> **ACTIVITY**: Starting at the line that contains "rel)) as -> by reflexivity." and ending at the line that contains "wf_node (fs w)", the lines below are to be given again exactly, with nothing added.

> **Data excerpts**:
(** Whatever is below a directory is found by [rglob]. *)
Lemma rglob_complete (rel : list string) (root n : node) :
  rel <> [] -> lookup root rel = Some n -> In (rel, n) (rglob root).
Proof.
  revert root. induction rel as [|k rel IH]; intros root Hne H; [congruence|].
  simpl in H. destruct root as [|es]; [discriminate|].
  destruct (find_entry k es) as [c|] eqn:E; [|discriminate].
  apply in_rglob_dir. exists k, c, rel.
  split; [now apply find_entry_in|]. split; [reflexivity|].
  destruct rel as [|k' rel]; [left; split; [reflexivity|]; simpl in H; congruence|].
  right. apply IH; [discriminate | assumption].
Qed.

End Tree.

(** ** One entry per path *)

Section Unique.
Import PyStr FilesystemServer Spec.

Lemma same_path_true (a b : list string) : same_path a b = true <-> a = b.
Proof. unfold same_path. destruct (list_eq_dec string_dec a b); split; congruence. Qed.









End Unique.

(** ** The handlers of the file system server *)

Section Handlers.
Import PyStr FilesystemServer Spec.


Lemma get_mime_type_str (p : Path) :
  forallb path_component (parts p) = true ->
  get_mime_type (str_path p) = mime_of_name (path_name p).
Proof. intros H. unfold get_mime_type. now rewrite (parse_str_path p H). Qed.

Lemma forallb_names_components (l : list string) :
  forallb valid_name l = true -> forallb path_component l = true.
Proof.
  rewrite !forallb_forall. intros H x Hx. apply valid_name_component. now apply H.
Qed.

(** The resource of one file. *)
Lemma resource_of_file (folder : Path) (rel : list string) (data : list byte) (v : Z) :
  forallb path_component (parts folder) = true ->
  rel <> [] -> forallb valid_name rel = true ->
  format_file_size (Z.of_nat (List.length data)) = Return (size_text v) ->
  resource_of folder rel data = Return (listed rel v).
Proof.
  intros Hf Hne Hrel Hsize. unfold resource_of, listed, uri_of.
  rewrite Hsize. unfold os_sep. rewrite replace_same.
  assert (str_path (mkPath false rel) = join "/" rel) as ->
    by (destruct rel; [congruence | reflexivity]).
  assert (truediv folder (mkPath false rel)
          = mkPath (absolute folder) (parts folder ++ rel)) as -> by reflexivity.
  rewrite get_mime_type_str
    by (cbn [parts]; rewrite forallb_app, Hf; now apply forallb_names_components).
  unfold path_name. cbn [parts]. now rewrite (last_app_nonempty _ _ _ Hne).
Qed.





End Handlers.

Section Reading.
Import PyStr FilesystemServer Spec.

Variable w : World.
Variable folder : Path.
Variable root : node.
Hypothesis Hwf : wf_world w = true.
Hypothesis Hfolder : RESOURCE_FOLDER w = Some folder.
Hypothesis Hroot : node_at w folder = Some root.

Lemma world_facts :
  wf_node (fs w) = true /\ forallb valid_name (cwd w) = true
  /\ forallb path_component (parts folder) = true.
Proof.
  unfold wf_world in Hwf. rewrite Hfolder in Hwf.
  apply andb_true_iff in Hwf as [H ?]. apply andb_true_iff in H as [? ?]. auto.
Qed.

Lemma folder_facts :
  lookup (fs w) (canonical w folder) = Some root /\ wf_node root = true
  /\ forallb valid_name (canonical w folder) = true.
Proof.
  destruct world_facts as (Hfs & Hcwd & Hparts).
  unfold node_at in Hroot.
  destruct (os_walk (fs w) (start w folder) (parts folder)) as [c|] eqn:E;
    [|discriminate].
  apply os_walk_canonical in E. fold (canonical w folder) in E. subst c.
  split; [assumption|]. split; [now apply (wf_lookup (canonical w folder) (fs w))|].
  apply walk_up_names; [|assumption].
  unfold start. destruct (absolute folder); [reflexivity|].
  rewrite forallb_forall in *. intros x Hx. apply Hcwd. now apply in_rev.
Qed.

(** The names on the way to a node below the folder are valid. *)
Lemma below_names (rel : list string) (n : node) :
  rel <> [] -> lookup root rel = Some n -> forallb valid_name rel = true.
Proof.
  intros Hne H. destruct folder_facts as (_ & Hr & _).
  now apply (rglob_sound rel root n Hr), rglob_complete.
Qed.

(** Reading the URI of a file below the folder serves the bytes of that
    file under the MIME type of its name. *)
Lemma read_resource_file (rel : list string) (data : list byte) :
  rel <> [] -> lookup root rel = Some (File data) ->
  read_resource w (uri_of rel)
  = content_of (mime_of_name (last rel EmptyString)) data.
Proof.
  intros Hne Hfile.
  pose proof (below_names rel _ Hne Hfile) as Hrel.
  destruct world_facts as (Hfs & Hcwd & Hparts).
  destruct folder_facts as (Hcanon & Hr & Hnames).
  set (canon := canonical w folder) in *.
  pose proof (forallb_names_components rel Hrel) as Hcomp.
  destruct (components_forall rel Hcomp) as (_ & _ & Hnul).
  unfold read_resource, uri_of.
  replace (String.eqb (prefix ++ join "/" rel) EmptyString) with false
    by reflexivity.
  unfold startswith at 1. rewrite prefix_append, drop_append, Hfolder.
  cbn [negb]. unfold os_sep. rewrite replace_same.
  rewrite (contains_join (ascii_of_nat 0) rel eq_refl Hnul).
  assert (parse_path (join "/" rel) = mkPath false rel) as ->.
  { rewrite <- (parse_str_path (mkPath false rel) Hcomp).
    destruct rel; [congruence | reflexivity]. }
  assert (resolve w (truediv folder (mkPath false rel))
          = mkPath true (canon ++ rel)) as ->.
  { unfold resolve, truediv. cbn [absolute parts].
    now rewrite (walk_up_below _ _ _ Hrel). }
  assert (resolve w folder = mkPath true canon) as -> by reflexivity.
  assert (forallb valid_name (canon ++ rel) = true) as Hall
    by now rewrite forallb_app, Hnames, Hrel.
  assert (lookup (fs w) (canon ++ rel) = Some (File data)) as Hlook
    by now rewrite lookup_app, Hcanon.
  assert (startswith (str_path (mkPath true (canon ++ rel)))
                     (str_path (mkPath true canon)) = true) as ->.
  { unfold startswith, str_path. cbn [absolute parts].
    rewrite prefix_append_same. apply prefix_join_app. }
  cbn [negb]. unfold exists_, read_text, read_bytes.
  assert (node_at w (mkPath true (canon ++ rel)) = Some (File data)) as ->.
  { unfold node_at, start. cbn [absolute parts].
    now rewrite (os_walk_names (fs w) (File data) [] _ Hall Hlook). }
  cbn [negb].
  rewrite get_mime_type_str by (now apply forallb_names_components).
  unfold path_name. cbn [parts]. rewrite (last_app_nonempty _ _ _ Hne).
  unfold content_of.
  destruct (is_text_mime_type _); [|reflexivity].
  destruct (utf8_decode data); reflexivity.
Qed.


End Reading.

(** ** Listing and reading files *)

Section ListFacts.
Import PyStr FilesystemServer Spec Examples.





End ListFacts.

(** ** The traversal guard *)

Section Guard.
Import PyStr FilesystemServer Spec.

Lemma prefix_trans_append (d d' x : string) :
  String.prefix d d' = true -> String.prefix d (d' ++ x) = true.
Proof.
  intros H. apply prefix_inv in H as [r ->].
  rewrite append_assoc. apply prefix_append.
Qed.

(** The text of a folder is a prefix of the text of whatever lies in a
    sibling whose name starts with the name of the folder. *)
Lemma prefix_join_sibling (c rest : list string) (d d' : string) :
  String.prefix d d' = true ->
  String.prefix (join "/" (c ++ [d])) (join "/" (c ++ d' :: rest)) = true.
Proof.
  intros H. induction c as [|p c IH].
  - simpl. destruct rest as [|q rest]; [assumption|].
    now apply prefix_trans_append.
  - assert (forall (tail : list string) (x : string),
              join "/" ((p :: c) ++ x :: tail)
              = p ++ "/" ++ join "/" (c ++ x :: tail)) as Hj.
    { intros tail x. simpl. destruct (c ++ x :: tail)%list eqn:E; [|reflexivity].
      now destruct c. }
    rewrite (Hj [] d), (Hj rest d'), !prefix_append_same. exact IH.
Qed.

(** Splitting a concatenation: the last piece of the first string and the
    first piece of the second are one piece. *)
Lemma split_app (a b : string) (sep : ascii) :
  split (a ++ b) sep
  = (removelast (split a sep)
     ++ String.append (last (split a sep) EmptyString)
                      (hd EmptyString (split b sep))
        :: tl (split b sep))%list.
Proof.
  induction a as [|x a IH].
  - simpl. pose proof (split_not_nil b sep).
    destruct (split b sep); [congruence | reflexivity].
  - change (split (String x (a ++ b)) sep
            = (removelast (split (String x a) sep)
               ++ String.append (last (split (String x a) sep) EmptyString)
                                (hd EmptyString (split b sep))
                  :: tl (split b sep))%list).
    rewrite !split_cons, IH. pose proof (split_not_nil a sep) as Hne.
    destruct (split a sep) as [|s [|s2 S]]; [congruence | |];
      destruct (Ascii.eqb x sep); reflexivity.
Qed.

Lemma join_empty (l : list string) :
  forallb valid_name l = true -> join "/" l = EmptyString -> l = [].
Proof.
  destruct l as [|p [|q l]]; [reflexivity | |]; cbn [forallb]; intros Hv H.
  - simpl in H. subst p. discriminate Hv.
  - rewrite join_cons in H. destruct p; [discriminate Hv | discriminate H].
Qed.

(** The text of a path starts with the text of the folder [c ++ [d]]
    exactly when the path goes on from [c] with a name that starts with
    [d]. *)
Lemma prefix_join_inv (c t : list string) (d : string) :
  forallb valid_name (c ++ [d]) = true -> forallb valid_name t = true ->
  String.prefix (join "/" (c ++ [d])) (join "/" t) = true ->
  exists d' rest, t = (c ++ d' :: rest)%list /\ String.prefix d d' = true.
Proof.
  intros HF Ht H. apply prefix_inv in H as [r Hr].
  assert (t <> []) as Hne.
  { intros ->. simpl in Hr. destruct (join "/" (c ++ [d])) eqn:E; [|discriminate].
    apply join_empty in E; [|assumption]. now destruct c. }
  destruct (components_forall t (forallb_names_components t Ht)) as (_ & Hst & _).
  destruct (components_forall _ (forallb_names_components _ HF)) as (_ & HsF & _).
  pose proof (split_join t Hne Hst) as Hsplit.
  rewrite Hr, split_app, split_join in Hsplit;
    [|now destruct c | assumption].
  rewrite removelast_last, last_last in Hsplit.
  exists (d ++ hd EmptyString (split r "/")), (tl (split r "/")).
  split; [now symmetry | apply prefix_append].
Qed.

> **YOUR RESPONSE**:
          = mkPath (absolute folder) (parts folder ++ rel)) as -> by reflexivity.
  rewrite get_mime_type_str
    by (cbn [parts]; rewrite forallb_app, Hf; now apply forallb_names_components).
  unfold path_name. cbn [parts]. now rewrite (last_app_nonempty _ _ _ Hne).
Qed.





End Handlers.

Section Reading.
Import PyStr FilesystemServer Spec.

Variable w : World.
Variable folder : Path.
Variable root : node.
Hypothesis Hwf : wf_world w = true.
Hypothesis Hfolder : RESOURCE_FOLDER w = Some folder.
Hypothesis Hroot : node_at w folder = Some root.

Lemma world_facts :
  wf_node (fs w) = true /\ forallb valid_name (cwd w) = true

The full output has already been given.